--- START ---

(* ===== verification/View.v ===== *)
(** What the reads of a volume depend on.

    Every operation on a volume goes through [walk_fs_tree], and a walk sees a source only through the nodes it fetches.  Two views
    (a source and a volume on it) are equivalent when they fetch the same nodes from the same root, as far as a walk can reach; then every
    listing, lookup, path and attribute is the same, errors included.  File content also depends on the blocks of the
    extents: [same_data].  [Locked] uses this to say that decryption is transparent, [History] that a snapshot is
    not changed by later writes. *)

From S2P Require Import Prelude Bytes Errors Reader Object Walk BTree Omap FsRecord Encryption Volume Inode Dir Extent Xattr Compression.

(** ** Walks over nodes that agree *)

(** What a walk from [root] may come to. *)
Inductive reachable (fetch : Z -> result (option node)) (root : Z) : Z -> Prop :=
| reach_root : reachable fetch root root
| reach_child a es c :
    reachable fetch root a -> fetch a = Ok (Some (NIndex es)) -> c ∈ child_addrs es -> reachable fetch root c.

(** [f1] and [f2] fetch the same node wherever [f1] comes to. *)
Definition fetch_agree (root : Z) (f1 f2 : Z -> result (option node)) : Prop :=
  forall a, reachable f1 root a -> f1 a = f2 a.

Lemma reachable_agree root f1 f2 a : fetch_agree root f1 f2 -> reachable f2 root a -> reachable f1 root a.
Proof.
  intros Hf. induction 1 as [|a es c _ IH He Hc]; [constructor|].
  eapply reach_child; [exact IH| |exact Hc]. by rewrite Hf.
Qed.

#[export] Instance fetch_agree_equivalence root : Equivalence (fetch_agree root).
Proof.
  split.
  - by intros f a _.
  - intros f1 f2 H12 a Ha. symmetry. apply H12. by eapply reachable_agree.
  - intros f1 f2 f3 H12 H23 a Ha. rewrite (H12 a Ha). apply H23.
    clear -Ha H12. induction Ha as [|a es c Ha IH He Hc]; [constructor|].
    eapply reach_child; [exact IH| |exact Hc]. by rewrite <-(H12 _ Ha).
Qed.

(** A root that is a leaf. *)
Lemma leaf_reachable fetch root es a : fetch root = Ok (Some (NLeaf es)) -> reachable fetch root a -> a = root.
Proof. intros Hl. induction 1 as [|a es' c _ -> He _]; [done|congruence]. Qed.

Section Agree.
Context {St : Type} (select : list Entry -> list Z) (visit : bytes -> bytes -> St -> St) (guard : ApfsError).
Context (Hselect : forall es c, c ∈ select es -> c ∈ child_addrs es).

(** A walk is a function of the nodes it can reach. *)
Lemma gwalk_agree root f1 f2 b : forall a s,
  fetch_agree root f1 f2 -> reachable f1 root a ->
  gwalk f1 select visit guard b a s = gwalk f2 select visit guard b a s.
Proof.
  intros a s Hf. revert a s; induction b as [|b IH]; intros a s Ha; [done|].
  rewrite !gwalk_S, <-(Hf a Ha). destruct (decide (a ∈ s.1)); [done|]. cbn zeta.
  destruct (f1 a) as [[[es|es]|]| |] eqn:Hn; try done.
  assert (Forall (reachable f1 root) (select es)) as Hcs.
  { apply Forall_forall. intros c Hc. eapply reach_child; [exact Ha|exact Hn|by apply Hselect]. }
  generalize (visited_by visit s [a] []). induction Hcs as [|c cs Hc _ IHcs]; intros s1; [done|].
  rewrite !for_each_cons, (IH c s1 Hc). by destruct (gwalk f2 _ _ _ b c s1) as [s2 [| |]].
Qed.
End Agree.

Lemma selected_children_subset target es c : c ∈ selected_children target es -> c ∈ child_addrs es.
Proof.
  induction es as [|e es IH]; [done|]. cbn [selected_children]. unfold child_addrs. cbn [fmap list_fmap].
  destruct (match target with Some _ => _ | None => _ end); [intros Hc; right; by apply IH|].
  intros [->|Hc]%elem_of_cons; [by left|right; by apply IH].
Qed.

(** An extent of a listing comes from a record of the tree. *)
Lemma list_extents_record `{XtsCipher} {R} `{ReadSeek R} (reader : R) volume stream bs t exts x :
  volume_tree reader volume bs t -> oid_ordered t -> list_extents reader volume stream bs = Ok exts -> x ∈ exts ->
  exists e, e ∈ leaf_entries t /\ extent_record stream e = Some x.
Proof.
  intros Ht Ho. rewrite (list_extents_tree reader volume stream bs t Ht Ho). generalize (leaf_entries t) as es.
  intros es [= <-]. rewrite sort_by_key_perm. apply list_elem_of_omap.
Qed.

(** ** Views *)

(** A volume, and the source it is read from. *)
Record view (R : Type) := View { vw_reader : R; vw_volume : ApfsVolume }.
Arguments View {R} _ _.
Arguments vw_reader {R} _.
Arguments vw_volume {R} _.

Section Views.
Context {R} `{ReadSeek R} `{XtsCipher} (block_size : Z).
Implicit Types w : view R.

Definition view_omap w : result ObjectMap := read_volume_omap (vw_reader w) (vw_volume w) block_size.
Definition view_node w (omap : ObjectMap) : Z -> result (option node) :=
  virt_node (vw_reader w) (vw_volume w) block_size omap.
Definition view_root w : Z := vol_root_tree_oid (vw_volume w).

(** The object maps are both read, and lead to the same nodes; or neither is, for one reason. *)
Definition same_nodes w1 w2 : Prop :=
  match view_omap w1, view_omap w2 with
  | Ok om1, Ok om2 => fetch_agree (view_root w1) (view_node w1 om1) (view_node w2 om2)
  | Err e1, Err e2 => e1 = e2
  | Panic, Panic => True
  | _, _ => False
  end.

(** The same transaction, the same root and the same nodes. *)
Record view_equiv w1 w2 : Prop := {
  ve_root : view_root w1 = view_root w2;
  ve_xid : vol_xid (vw_volume w1) = vol_xid (vw_volume w2);
  ve_nodes : same_nodes w1 w2;
}.

#[export] Instance view_equiv_equivalence : Equivalence view_equiv.
Proof.
  unfold same_nodes. split.
  - intros w. split; [done|done|]. unfold same_nodes. by destruct (view_omap w).
  - intros w1 w2 [Hr Hx Hn]. split; [done|done|]. unfold same_nodes in *. rewrite <-Hr.
    destruct (view_omap w1), (view_omap w2); try done; by symmetry.
  - intros w1 w2 w3 [Hr Hx Hn] [Hr' Hx' Hn']. split; [congruence|congruence|]. unfold same_nodes in *. rewrite <-Hr in Hn'.
    destruct (view_omap w1), (view_omap w2), (view_omap w3); try done; by etransitivity.
Qed.

Definition view_walk {St} (target : option Z) (visit : bytes -> bytes -> St -> St) (st : St) w : St * result unit :=
  walk_fs_tree (vw_reader w) (vw_volume w) block_size target visit st.

(** Every walk respects the equivalence. *)
#[export] Instance view_walk_proper {St} target (visit : bytes -> bytes -> St -> St) st :
  Proper (view_equiv ==> eq) (view_walk target visit st).
Proof.
  intros w1 w2 [Hr Hx Hn]. unfold view_walk, walk_fs_tree, same_nodes, view_omap in *.
  destruct (read_volume_omap (vw_reader w1) _ _) as [om1| |], (read_volume_omap (vw_reader w2) _ _) as [om2| |]; try done.
  - rewrite !descend_virtual_gwalk. fold (view_root w1) (view_root w2). rewrite <-Hr.
    by rewrite (gwalk_agree _ visit fstree_cycle (selected_children_subset target) (view_root w1) _ _ MAX_FSTREE_DEPTH
      (view_root w1) (∅, st) Hn (reach_root _ _)).
  - by rewrite Hn.
Qed.

(** The operations of dir.rs, extent.rs and xattr.rs on a view. *)
Definition view_list_dir (parent : Z) w := list_dir (vw_reader w) (vw_volume w) parent block_size.
Definition view_lookup (parent : Z) (name : bytes) w := lookup_child (vw_reader w) (vw_volume w) parent name block_size.
Definition view_inode (oid : Z) w := load_inode (vw_reader w) (vw_volume w) oid block_size.
Definition view_open (path : bytes) w := open_path (vw_reader w) (vw_volume w) path block_size.
Definition view_extents (stream : Z) w := list_extents (vw_reader w) (vw_volume w) stream block_size.
Definition view_xattrs (oid : Z) w := list_xattrs (vw_reader w) (vw_volume w) oid block_size.
Definition view_symlink (oid : Z) w := symlink_target (vw_reader w) (vw_volume w) oid block_size.
Definition view_stream (stream size : Z) w := read_stream (vw_reader w) (vw_volume w) stream size block_size.

#[export] Instance view_list_dir_proper parent : Proper (view_equiv ==> eq) (view_list_dir parent).
Proof.
  intros w1 w2 Hw. unfold view_list_dir, list_dir, for_each_fs_record_for_oid.
  by rewrite (view_walk_proper (Some parent) (list_dir_visit parent) [] w1 w2 Hw : walk_fs_tree _ _ _ _ _ _ = _).
Qed.

#[export] Instance view_lookup_proper parent name : Proper (view_equiv ==> eq) (view_lookup parent name).
Proof.
  intros w1 w2 Hw. unfold view_lookup, lookup_child, for_each_fs_record_for_oid.
  by rewrite (view_walk_proper (Some parent) (lookup_visit parent name) None w1 w2 Hw : walk_fs_tree _ _ _ _ _ _ = _).
Qed.

#[export] Instance view_inode_proper oid : Proper (view_equiv ==> eq) (view_inode oid).
Proof.
  intros w1 w2 Hw. unfold view_inode, load_inode, for_each_fs_record_for_oid. rewrite (ve_xid _ _ Hw).
  by rewrite (view_walk_proper (Some oid) (load_visit oid) None w1 w2 Hw : walk_fs_tree _ _ _ _ _ _ = _).
Qed.

#[export] Instance view_open_proper path : Proper (view_equiv ==> eq) (view_open path).
Proof.
  intros w1 w2 Hw. unfold view_open, open_path. rewrite <-(ve_xid _ _ Hw). generalize (components path) as names, ROOT_DIR_INO_NUM as current.
  induction names as [|name names IH]; intros current; cbn [fold_res].
  - cbn [mbind outcome_bind]. exact (view_inode_proper current w1 w2 Hw).
  - pose proof (view_lookup_proper current name w1 w2 Hw) as Hl. unfold view_lookup in Hl. rewrite Hl.
    destruct (lookup_child (vw_reader w2) (vw_volume w2) current name block_size) as [[child|]| |]; cbn [mbind outcome_bind].
    { exact (IH child). }
    all: reflexivity.
Qed.

#[export] Instance view_extents_proper stream : Proper (view_equiv ==> eq) (view_extents stream).
Proof.
  intros w1 w2 Hw. unfold view_extents, list_extents, for_each_fs_record_for_oid.
  by rewrite (view_walk_proper (Some stream) (extent_visit stream) [] w1 w2 Hw : walk_fs_tree _ _ _ _ _ _ = _).
Qed.

#[export] Instance view_xattrs_proper oid : Proper (view_equiv ==> eq) (view_xattrs oid).
Proof.
  intros w1 w2 Hw. unfold view_xattrs, list_xattrs, for_each_fs_record_for_oid.
  by rewrite (view_walk_proper (Some oid) (xattr_visit oid) [] w1 w2 Hw : walk_fs_tree _ _ _ _ _ _ = _).
Qed.

Lemma get_xattr_equiv oid name w1 w2 :
  view_equiv w1 w2 ->
  get_xattr (vw_reader w1) (vw_volume w1) oid name block_size = get_xattr (vw_reader w2) (vw_volume w2) oid name block_size.
Proof. intros Hw. unfold get_xattr. by rewrite (view_xattrs_proper oid w1 w2 Hw : list_xattrs _ _ _ _ = _). Qed.

#[export] Instance view_symlink_proper oid : Proper (view_equiv ==> eq) (view_symlink oid).
Proof. intros w1 w2 Hw. unfold view_symlink, symlink_target. by rewrite (get_xattr_equiv oid _ w1 w2 Hw). Qed.

(** ** Content *)

(** The extents of the stream are filled in alike, whatever the buffer. *)
Definition same_data w1 w2 (stream : Z) : Prop :=
  forall exts x size out, view_extents stream w1 = Ok exts -> x ∈ exts ->
    fill_extent (vw_reader w1) (vol_vek (vw_volume w1)) size block_size out x =
    fill_extent (vw_reader w2) (vol_vek (vw_volume w2)) size block_size out x.

Lemma view_stream_equiv stream size w1 w2 :
  view_equiv w1 w2 -> same_data w1 w2 stream -> view_stream stream size w1 = view_stream stream size w2.
Proof.
  intros Hw Hd. unfold view_stream, read_stream. destruct (_ <? _); [done|].
  change (list_extents (vw_reader w2) _ _ _) with (view_extents stream w2).
  change (list_extents (vw_reader w1) _ _ _) with (view_extents stream w1).
  rewrite <-(view_extents_proper stream w1 w2 Hw). pose proof Hd as Hfill. unfold same_data in Hfill.
  destruct (view_extents stream w1) as [exts| |]; [|done|done]. cbn [mbind outcome_bind].
  specialize (Hfill exts). assert (forall l out, (forall x, x ∈ l -> x ∈ exts) ->
    fold_res (fill_extent (vw_reader w1) (vol_vek (vw_volume w1)) size block_size) out l =
    fold_res (fill_extent (vw_reader w2) (vol_vek (vw_volume w2)) size block_size) out l) as Hl; [|by apply Hl].
  induction l as [|x l IH]; intros out Hin; cbn [fold_res]; [done|].
  rewrite (Hfill x size out eq_refl) by (apply Hin; by left).
  destruct (fill_extent _ _ _ _ _ _); [|done|done]. apply IH. intros y Hy. apply Hin. by right.
Qed.

(** The streams a file's content may come from: its own and that of its resource fork. *)
Definition same_content w1 w2 : Prop := forall stream, same_data w1 w2 stream.

Context `{DecmpfsFormat} `{Codecs}.
Definition view_data (inode : Inode) w := read_data (vw_reader w) (vw_volume w) inode block_size.

Lemma view_data_equiv inode w1 w2 :
  view_equiv w1 w2 -> same_content w1 w2 -> view_data inode w1 = view_data inode w2.
Proof.
  intros Hw Hd. unfold view_data, read_data, read_compressed, decmpfs_header, resource_fork.
  rewrite !(get_xattr_equiv (ino_oid inode) _ w1 w2 Hw).
  pose proof (fun stream size => view_stream_equiv stream size w1 w2 Hw (Hd stream)) as Hs. unfold view_stream in Hs.
  destruct (get_xattr _ _ _ XATTR_NAME_DECMPFS _) as [[[b|o z]|]| |]; cbn [mbind outcome_bind];
    [|rewrite Hs; reflexivity|rewrite Hs; reflexivity|reflexivity|reflexivity].
  destruct (cm_le_u32 b _) as [ty| |]; cbn [mbind outcome_bind]; [|reflexivity|reflexivity].
  destruct (match classify_type ty with Some _ => _ | None => _ end); cbn [mbind outcome_bind]; [|reflexivity].
  destruct (get_xattr _ _ _ XATTR_NAME_RESOURCE_FORK _) as [[[b'|o z]|]| |]; cbn [mbind outcome_bind];
    [reflexivity|rewrite Hs; reflexivity|reflexivity|reflexivity|reflexivity].
Qed.

(** One theorem's worth of reads: everything a caller can ask a view for. *)
Record reads_agree w1 w2 : Prop := {
  ra_list_dir : forall parent, view_list_dir parent w1 = view_list_dir parent w2;
  ra_lookup : forall parent name, view_lookup parent name w1 = view_lookup parent name w2;
  ra_inode : forall oid, view_inode oid w1 = view_inode oid w2;
  ra_open : forall path, view_open path w1 = view_open path w2;
  ra_extents : forall stream, view_extents stream w1 = view_extents stream w2;
  ra_xattrs : forall oid, view_xattrs oid w1 = view_xattrs oid w2;
  ra_symlink : forall oid, view_symlink oid w1 = view_symlink oid w2;
  ra_stream : forall stream size, view_stream stream size w1 = view_stream stream size w2;
  ra_data : forall inode, view_data inode w1 = view_data inode w2;
}.

Lemma views_reads_agree w1 w2 : view_equiv w1 w2 -> same_content w1 w2 -> reads_agree w1 w2.
Proof.
  intros Hw Hd. split; intros; try (rewrite Hw; reflexivity).
  - by apply view_stream_equiv.
  - by apply view_data_equiv.
Qed.
End Views.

--- END ---

WHAT YOU NEED TO DO: From the line containing "ra_xattrs : forall" to the final line of the entries, print every line exactly and nothing else.

ANSWER TO THIS PROBLEM:
  ra_xattrs : forall oid, view_xattrs oid w1 = view_xattrs oid w2;
  ra_symlink : forall oid, view_symlink oid w1 = view_symlink oid w2;
  ra_stream : forall stream size, view_stream stream size w1 = view_stream stream size w2;
  ra_data : forall inode, view_data inode w1 = view_data inode w2;
}.

Lemma views_reads_agree w1 w2 : view_equiv w1 w2 -> same_content w1 w2 -> reads_agree w1 w2.
Proof.
  intros Hw Hd. split; intros; try (rewrite Hw; reflexivity).
  - by apply view_stream_equiv.
  - by apply view_data_equiv.
Qed.
End Views.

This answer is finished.